### Problem requirements
A precise repetition of every line below is the required answer.

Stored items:
━━━

(* ===== verification/ControlSafety.v ===== *)
(** * Exactly-once projection

    Once an event has been projected, every redelivery of it, after any
    history, is a duplicate that changes nothing. *)
From S2P Require Import Prelude JsText Json SshKey Domain Ipv4 WorkflowStage Events EventValidation Platform WorkflowStore ControlDb AcceptStore AcceptCreate Control Projection ControlHistory Acceptance.
From Stdlib Require Import ZArith Lia Bool Ascii String.
From stdpp Require Import base decidable list strings gmap.
Open Scope string_scope.
Open Scope Z_scope.
Open Scope prog_scope.

Section safety.
Context `{Platform}.

(** ** Receipts *)

(** A projection of [e] that committed. *)
Inductive projected : string * string * Z → ControlDb → ControlDb → Prop :=
| projected_event e d s x s' :
    applyWorkflowEvent e d s = Ok (x, s') →
    projected (EVENT_CONSUMER_NAME, e.(envelope).(eventId), d.(replayGeneration)) s s'
| projected_dead_letter e d delivery s x s' :
    applyDeadLetterEvent e d delivery s = Ok (x, s') →
    projected (DLQ_CONSUMER_NAME, e.(eventId), delivery.(replayGeneration)) s s'
| projected_drift e d s x s' :
    applyDriftEvent e d s = Ok (x, s') →
    projected (DRIFT_CONSUMER_NAME, e.(envelope).(eventId), d.(replayGeneration)) s s'.

(** C20: Exactly-once projection.  Once a workflow event, dead letter or drift
    finding has been projected, then after any history every redelivery of the
    same event and generation to the same consumer, whatever its source
    coordinates and content, is reported as a duplicate and changes nothing. *)
Theorem projection_is_exactly_once key s s' (later : list (Call * Transaction))
    (Hfirst : projected key s s') :
  (∀ e d, key = (EVENT_CONSUMER_NAME, e.(envelope).(eventId), d.(replayGeneration)) →
     applyWorkflowEvent e d (run later s') = Ok (false, run later s'))
  ∧ (∀ e d delivery, key = (DLQ_CONSUMER_NAME, e.(eventId), delivery.(replayGeneration)) →
     applyDeadLetterEvent e d delivery (run later s') = Ok (false, run later s'))
  ∧ (∀ e d, key = (DRIFT_CONSUMER_NAME, e.(envelope).(eventId), d.(replayGeneration)) →
     applyDriftEvent e d (run later s') = Ok (false, run later s')).
Proof.
  assert (Hr : received (fst (fst key)) (snd (fst key)) (snd key) (run later s')).
  { apply received_run. destruct Hfirst;
      [by eapply workflow_received|by eapply dead_letter_received|by eapply drift_received]. }
  split_and!; intros; subst key; by apply received_twice.
Qed.
End safety.

Lemma projection_is_exactly_once_witness :
  let e := sample_event "e1" "1-0" "1-1" "p1" 2 (completed_data create_instance "active") in
  let x := applyWorkflowEvent (H := sample_platform) e (sample_event_delivery "0") (sample_run [create_step 1 "p1" "k1"]) in
  let s' := match x with Ok (_, s) => s | Err _ => empty_control end in
  is_ok x = true
  ∧ applyWorkflowEvent (H := sample_platform) e (sample_event_delivery "9") (run (H := sample_platform) [] s')
    = Ok (false, run (H := sample_platform) [] s').
Proof.
  intros e x s'. assert (Hx : is_ok x = true) by (vm_compute; reflexivity). split; [exact Hx|].
  assert (Hok : ∃ b, x = Ok (b, s')) by (unfold s'; destruct x as [[b ?]|]; [by exists b|discriminate Hx]).
  destruct Hok as [b Hok].
  exact (proj1 (projection_is_exactly_once (H := sample_platform) _ _ s' []
    (projected_event (H := sample_platform) e (sample_event_delivery "0") _ b s' Hok)) e (sample_event_delivery "9") eq_refl).
Defined.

━━━

### Response
(* ===== verification/ControlSafety.v ===== *)
(** * Exactly-once projection

    Once an event has been projected, every redelivery of it, after any
    history, is a duplicate that changes nothing. *)
From S2P Require Import Prelude JsText Json SshKey Domain Ipv4 WorkflowStage Events EventValidation Platform WorkflowStore ControlDb AcceptStore AcceptCreate Control Projection ControlHistory Acceptance.
From Stdlib Require Import ZArith Lia Bool Ascii String.
From stdpp Require Import base decidable list strings gmap.
Open Scope string_scope.
Open Scope Z_scope.
Open Scope prog_scope.

Section safety.
Context `{Platform}.

(** ** Receipts *)

(** A projection of [e] that committed. *)
Inductive projected : string * string * Z → ControlDb → ControlDb → Prop :=
| projected_event e d s x s' :
    applyWorkflowEvent e d s = Ok (x, s') →
    projected (EVENT_CONSUMER_NAME, e.(envelope).(eventId), d.(replayGeneration)) s s'
| projected_dead_letter e d delivery s x s' :
    applyDeadLetterEvent e d delivery s = Ok (x, s') →
    projected (DLQ_CONSUMER_NAME, e.(eventId), delivery.(replayGeneration)) s s'
| projected_drift e d s x s' :
    applyDriftEvent e d s = Ok (x, s') →
    projected (DRIFT_CONSUMER_NAME, e.(envelope).(eventId), d.(replayGeneration)) s s'.

(** C20: Exactly-once projection.  Once a workflow event, dead letter or drift
    finding has been projected, then after any history every redelivery of the
    same event and generation to the same consumer, whatever its source
    coordinates and content, is reported as a duplicate and changes nothing. *)
Theorem projection_is_exactly_once key s s' (later : list (Call * Transaction))
    (Hfirst : projected key s s') :
  (∀ e d, key = (EVENT_CONSUMER_NAME, e.(envelope).(eventId), d.(replayGeneration)) →
     applyWorkflowEvent e d (run later s') = Ok (false, run later s'))
  ∧ (∀ e d delivery, key = (DLQ_CONSUMER_NAME, e.(eventId), delivery.(replayGeneration)) →
     applyDeadLetterEvent e d delivery (run later s') = Ok (false, run later s'))
  ∧ (∀ e d, key = (DRIFT_CONSUMER_NAME, e.(envelope).(eventId), d.(replayGeneration)) →
     applyDriftEvent e d (run later s') = Ok (false, run later s')).
Proof.
  assert (Hr : received (fst (fst key)) (snd (fst key)) (snd key) (run later s')).
  { apply received_run. destruct Hfirst;
      [by eapply workflow_received|by eapply dead_letter_received|by eapply drift_received]. }
  split_and!; intros; subst key; by apply received_twice.
Qed.
End safety.

Lemma projection_is_exactly_once_witness :
  let e := sample_event "e1" "1-0" "1-1" "p1" 2 (completed_data create_instance "active") in
  let x := applyWorkflowEvent (H := sample_platform) e (sample_event_delivery "0") (sample_run [create_step 1 "p1" "k1"]) in
  let s' := match x with Ok (_, s) => s | Err _ => empty_control end in
  is_ok x = true
  ∧ applyWorkflowEvent (H := sample_platform) e (sample_event_delivery "9") (run (H := sample_platform) [] s')
    = Ok (false, run (H := sample_platform) [] s').
Proof.
  intros e x s'. assert (Hx : is_ok x = true) by (vm_compute; reflexivity). split; [exact Hx|].
  assert (Hok : ∃ b, x = Ok (b, s')) by (unfold s'; destruct x as [[b ?]|]; [by exists b|discriminate Hx]).
  destruct Hok as [b Hok].
  exact (proj1 (projection_is_exactly_once (H := sample_platform) _ _ s' []
    (projected_event (H := sample_platform) e (sample_event_delivery "0") _ b s' Hok)) e (sample_event_delivery "9") eq_refl).
Defined.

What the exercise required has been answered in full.